**What you will do**
Check each line of the data below for the word "Theorem", then extract the ones that have it.

**Information given**
+---+
(** X2: [Borrow] returns at once, with one more token outstanding, when fewer
    than [n] are outstanding; when [n] are outstanding the caller is parked
    behind the callers already blocked, and the number of outstanding
    tokens stays [n]. *)
Theorem Borrow_blocks_when_full (n : Z) (l0 : Limit) (ops : list op) (g : gid) :
  NewLimit n = Some l0 →
  let s := run ops (start l0) in
  let s' := apply_op (OBorrow g) s in
  ((outstanding s < n)%Z →
     (Borrow g (lim s)).2 = true ∧ outstanding s' = (outstanding s + 1)%Z ∧
     sendq (lim s) = [] ∧ sendq (lim s') = []) ∧
  (outstanding s = n →
     (Borrow g (lim s)).2 = false ∧ outstanding s' = n ∧
     qcount (lim s') = qcount (lim s) ∧
     sendq (lim s') = sendq (lim s) ++ [g]).
Proof.
  intros Hnew s s'. pose proof (NewLimit_nonneg _ _ Hnew) as Hn.
  destruct (reached_ok n l0 ops Hnew) as (Hc & Hb & Hq & Hs).
  fold s in Hc, Hb, Hq, Hs. unfold s', outstanding, apply_op, Borrow.
  split.
  - intros Hlt. destruct (Nat.ltb_spec (qcount (lim s)) (cap (lim s))); [|lia].
    simpl. assert (sendq (lim s) = []) as Hw.
    { destruct (sendq (lim s)) eqn:E; [done|]. assert (qcount (lim s) = Z.to_nat n) by (by apply Hs). lia. }
    repeat split; (done || lia).
  - intros Hfull. destruct (Nat.ltb_spec (qcount (lim s)) (cap (lim s))); [lia|].
    simpl. repeat split; (done || lia).
Qed.

Lemma Borrow_blocks_when_full_witness :
  ∃ l0, NewLimit 1 = Some l0 ∧
    let s := run [OTryBorrow] (start l0) in
    let s' := apply_op (OBorrow 4) s in
    ((outstanding s < 1)%Z →
       (Borrow 4 (lim s)).2 = true ∧ outstanding s' = (outstanding s + 1)%Z ∧
       sendq (lim s) = [] ∧ sendq (lim s') = []) ∧
    (outstanding s = 1%Z →
       (Borrow 4 (lim s)).2 = false ∧ outstanding s' = 1%Z ∧
       qcount (lim s') = qcount (lim s) ∧
       sendq (lim s') = sendq (lim s) ++ [4]).
Proof.
  eexists. split; [reflexivity|].
  apply (Borrow_blocks_when_full 1 _ [OTryBorrow] 4). reflexivity.
Defined.

(** X3: While a [Borrow] call is blocked, all [n] tokens are outstanding, and
    [Return] returns nil and completes the blocked call that has waited
    longest: the token passes from the caller of [Return] to that
    borrower, and [n] tokens are outstanding afterwards. *)
Theorem Return_completes_blocked_Borrow (n : Z) (l0 : Limit) (ops : list op)
    (g : gid) (q : list gid) :
  NewLimit n = Some l0 →
  let s := run ops (start l0) in
  sendq (lim s) = g :: q →
  outstanding s = n ∧
  Return (lim s) =
    ({| cap := cap (lim s); qcount := qcount (lim s); sendq := q |}, None, Some g) ∧
  outstanding (apply_op OReturn s) = n ∧
  borrowed (apply_op OReturn s) = S (borrowed s) ∧
  returned (apply_op OReturn s) = S (returned s).
Proof.
  intros Hnew s Hw. pose proof (NewLimit_nonneg _ _ Hnew) as Hn.
  destruct (reached_ok n l0 ops Hnew) as (Hc & Hb & Hq & Hs).
  fold s in Hc, Hb, Hq, Hs.
  assert (qcount (lim s) = Z.to_nat n) as Hfull by (apply Hs; by rewrite Hw).
  unfold outstanding, apply_op. rewrite (Return_parked _ _ _ Hw). simpl.
  repeat split; (done || lia).
Qed.

Lemma Return_completes_blocked_Borrow_witness :
  ∃ l0, NewLimit 1 = Some l0 ∧
    let s := run [OBorrow 1; OBorrow 2; OBorrow 3] (start l0) in
    sendq (lim s) = [2; 3] ∧
    outstanding s = 1%Z ∧
    Return (lim s) =
      ({| cap := cap (lim s); qcount := qcount (lim s); sendq := [3] |},
       None, Some 2) ∧
    outstanding (apply_op OReturn s) = 1%Z ∧
    borrowed (apply_op OReturn s) = S (borrowed s) ∧
    returned (apply_op OReturn s) = S (returned s).
Proof.
  eexists. split; [reflexivity|]. split; [reflexivity|].
  apply (Return_completes_blocked_Borrow 1 _ [OBorrow 1; OBorrow 2; OBorrow 3] 2 [3]);
    reflexivity.
Defined.

(** X4: On a Limit on which no call is blocked, [Borrow] followed by [Return]
    gives back the Limit as it was, and [Return] returns nil: either the
    token lent is taken back, or, on a full Limit, the blocked [Borrow] is
    completed with the token of the caller of [Return]. *)
Theorem Borrow_Return_restores (l : Limit) (g : gid) :
  sendq l = [] →
  Return (Borrow g l).1 =
    (l, None, if qcount l <? cap l then None else Some g).
Proof.
  intros Hw. destruct l as [c n w]. simpl in Hw. subst w.
  unfold Borrow, Return. simpl. by destruct (n <? c).
Qed.

Lemma Borrow_Return_restores_witness :
  let l := {| cap := 2; qcount := 2; sendq := [] |} in
  sendq l = [] ∧ Return (Borrow 9 l).1 = (l, None, Some 9).
Proof.
  intros l. split; [reflexivity|].
  apply (Borrow_Return_restores l 9). reflexivity.
Defined.

End Limit.

(* ===================================================================== *)
(** * singleflight.go and resourcemanager.go *)
(* ===================================================================== *)

Module Flight.

(** ** Values *)

(** A concrete closeable resource (a value of a type with a [Close]
    method), named by its identity. *)
Definition Closer := nat.

(** A value of interface type [io.Closer]: [None] is the nil interface. *)
Definition io_Closer := option Closer.

(** A value of type [any]: the nil interface, a dynamic value whose type
    implements [io.Closer], or a dynamic value of another type. *)
Inductive any :=
  | any_nil
  | any_closer (r : Closer)
  | any_other (z : Z).

(** Conversion of an [io.Closer] to [any] at [return resource, nil]
    (resourcemanager.go, lines 208 and 220): a nil interface stays nil. *)
Definition to_any (r : io_Closer) : any :=
  match r with
  | None => any_nil
  | Some c => any_closer c
  end.

(** The type assertion [val.(io.Closer)] (line 226): it panics ([None]) on
    the nil interface and on a dynamic type without [Close]. *)
Definition assert_Closer (v : any) : option io_Closer :=
  match v with
  | any_closer c => Some (Some c)
  | any_nil | any_other _ => None
  end.

(** Caller identifiers: one per call of [Do], [DoEx] or [GetResource]. *)
Abbreviation tid := nat.

(** [*call]: the index of a call record in the heap. *)
Abbreviation ptr := nat.

(** [call] (singleflight.go, lines 32-36).  [wg] is the counter of the
    WaitGroup.  [owner] is not a field of the source: it records which
    caller allocated the record and is never read by [step]. *)
Record call := mkCall {
  wg : nat;
  val : any;
  err : error;
  owner : tid
}.

(** What a caller has returned. *)
Inductive result :=
  | RDo (v : any) (e : error)
  | RDoEx (v : any) (fresh : bool) (e : error)
  | RGetResource (r : io_Closer) (e : error).

(** Program points of a caller, with the live local variables.  The line
    numbers are those of singleflight.go ([CreateCall_], [MakeCall_],
    [Return_]) and of resourcemanager.go ([Fn_], the closure passed to [Do]
    by [GetResource], and [Get_Check]). *)
Inductive PC :=
  | CreateCall_Lock                       (* 97: g.lock.Lock() *)
  | CreateCall_Lookup                     (* 98: c, ok := g.calls[key] *)
  | CreateCall_UnlockFound (c : ptr)      (* 99: g.lock.Unlock() *)
  | CreateCall_Wait (c : ptr)             (* 100: c.wg.Wait() *)
  | CreateCall_New                        (* 104-106: new, Add(1), g.calls[key] = c *)
  | CreateCall_UnlockNew (c : ptr)        (* 107: g.lock.Unlock() *)
  | MakeCall_Fn (c : ptr)                 (* 123: fn() of Do and DoEx *)
  | Fn_RLock (c : ptr)                    (* 204: manager.lock.RLock() *)
  | Fn_Lookup (c : ptr)                   (* 205: resource, ok := manager.resources[key] *)
  | Fn_RUnlock (c : ptr) (found : option io_Closer)  (* 206: RUnlock(); 207: if ok *)
  | Fn_Create (c : ptr)                   (* 211: resource, err := create() *)
  | Fn_Lock (c : ptr) (r : io_Closer)     (* 216: manager.lock.Lock() *)
  | Fn_Store (c : ptr) (r : io_Closer)    (* 218: manager.resources[key] = resource *)
  | Fn_Unlock (c : ptr) (r : io_Closer)   (* 217/220: deferred Unlock(), return resource, nil *)
  | MakeCall_Assign (c : ptr) (v : any) (e : error)  (* 123: c.val, c.err = ... *)
  | MakeCall_DeferLock (c : ptr)          (* 117: g.lock.Lock() *)
  | MakeCall_Delete (c : ptr)             (* 118: delete(g.calls, key) *)
  | MakeCall_DeferUnlock (c : ptr)        (* 119: g.lock.Unlock() *)
  | MakeCall_Done (c : ptr)               (* 120: c.wg.Done() *)
  | Return_ (c : ptr) (done : bool)       (* 65/69, 79/83: return c.val, ..., c.err *)
  | Get_Check (v : any) (e : error)       (* 222-226 *)
  | Finished (r : result)
  | Panicked.

Section machine.

(** The world outside the package, on which the work functions and the
    create functions act. *)
Context {W : Type}.

(** A call: which entry point, with which key and function.  A work
    function [fn func() (any, error)] is a function of the world returning
    the new world and its two results. *)
Inductive Op :=
  | OpDo (key : string) (fn : W → W * (any * error))
  | OpDoEx (key : string) (fn : W → W * (any * error))
  | OpGetResource (key : string) (create : W → W * (io_Closer * error)).

Definition key_of (o : Op) : string :=
  match o with
  | OpDo k _ | OpDoEx k _ | OpGetResource k _ => k
  end.

(** A caller.  [invoked] and [created] log the results of the invocations
    of the work function and of the create function made by this caller;
    [used] is the call record it obtained from [createCall].  The three are
    kept for the specification and never read by [step]. *)
Record caller := mkCaller {
  op : Op;
  pc : PC;
  invoked : list (any * error);
  created : list (io_Closer * error);
  used : option ptr
}.

(** The shared state: the world, the [flightGroup] ([calls] and [lock],
    lines 43-46), the heap of call records, the [ResourceManager]
    ([resources] and [lock], lines 155-159 of the second file) and the
    callers.  A mutex is [None] when unlocked; the identity of the holder
    is kept for the specification only.  The table [resources] is a map
    that has not been set to nil: the machine covers the life of a manager
    before [Close]. *)
Record state := mkState {
  world : W;
  g_lock : option tid;
  g_calls : gmap string ptr;
  heap : list call;
  m_readers : gset tid;
  m_writer : option tid;
  resources : gmap string io_Closer;
  callers : list caller
}.

Arguments key_of : simpl never.

Definition goto (p : PC) (th : caller) : caller :=
  {| op := op th; pc := p; invoked := invoked th; created := created th;
     used := used th |}.

Definition set_used (c : ptr) (th : caller) : caller :=
  {| op := op th; pc := pc th; invoked := invoked th; created := created th;
     used := Some c |}.

Definition log_invoked (r : any * error) (th : caller) : caller :=
  {| op := op th; pc := pc th; invoked := invoked th ++ [r];
     created := created th; used := used th |}.

Definition log_created (r : io_Closer * error) (th : caller) : caller :=
  {| op := op th; pc := pc th; invoked := invoked th;
     created := created th ++ [r]; used := used th |}.

Definition set_caller (t : tid) (th : caller) (s : state) : state :=
  {| world := world s; g_lock := g_lock s; g_calls := g_calls s;
     heap := heap s; m_readers := m_readers s; m_writer := m_writer s;
     resources := resources s; callers := <[t := th]> (callers s) |}.

Definition set_world (w : W) (s : state) : state :=
  {| world := w; g_lock := g_lock s; g_calls := g_calls s;
     heap := heap s; m_readers := m_readers s; m_writer := m_writer s;
     resources := resources s; callers := callers s |}.

Definition set_g_lock (l : option tid) (s : state) : state :=
  {| world := world s; g_lock := l; g_calls := g_calls s;
     heap := heap s; m_readers := m_readers s; m_writer := m_writer s;
     resources := resources s; callers := callers s |}.

Definition set_g_calls (m : gmap string ptr) (s : state) : state :=
  {| world := world s; g_lock := g_lock s; g_calls := m;
     heap := heap s; m_readers := m_readers s; m_writer := m_writer s;
     resources := resources s; callers := callers s |}.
+---+
**Result**
Theorem Borrow_blocks_when_full (n : Z) (l0 : Limit) (ops : list op) (g : gid) :
Theorem Return_completes_blocked_Borrow (n : Z) (l0 : Limit) (ops : list op)
Theorem Borrow_Return_restores (l : Limit) (g : gid) :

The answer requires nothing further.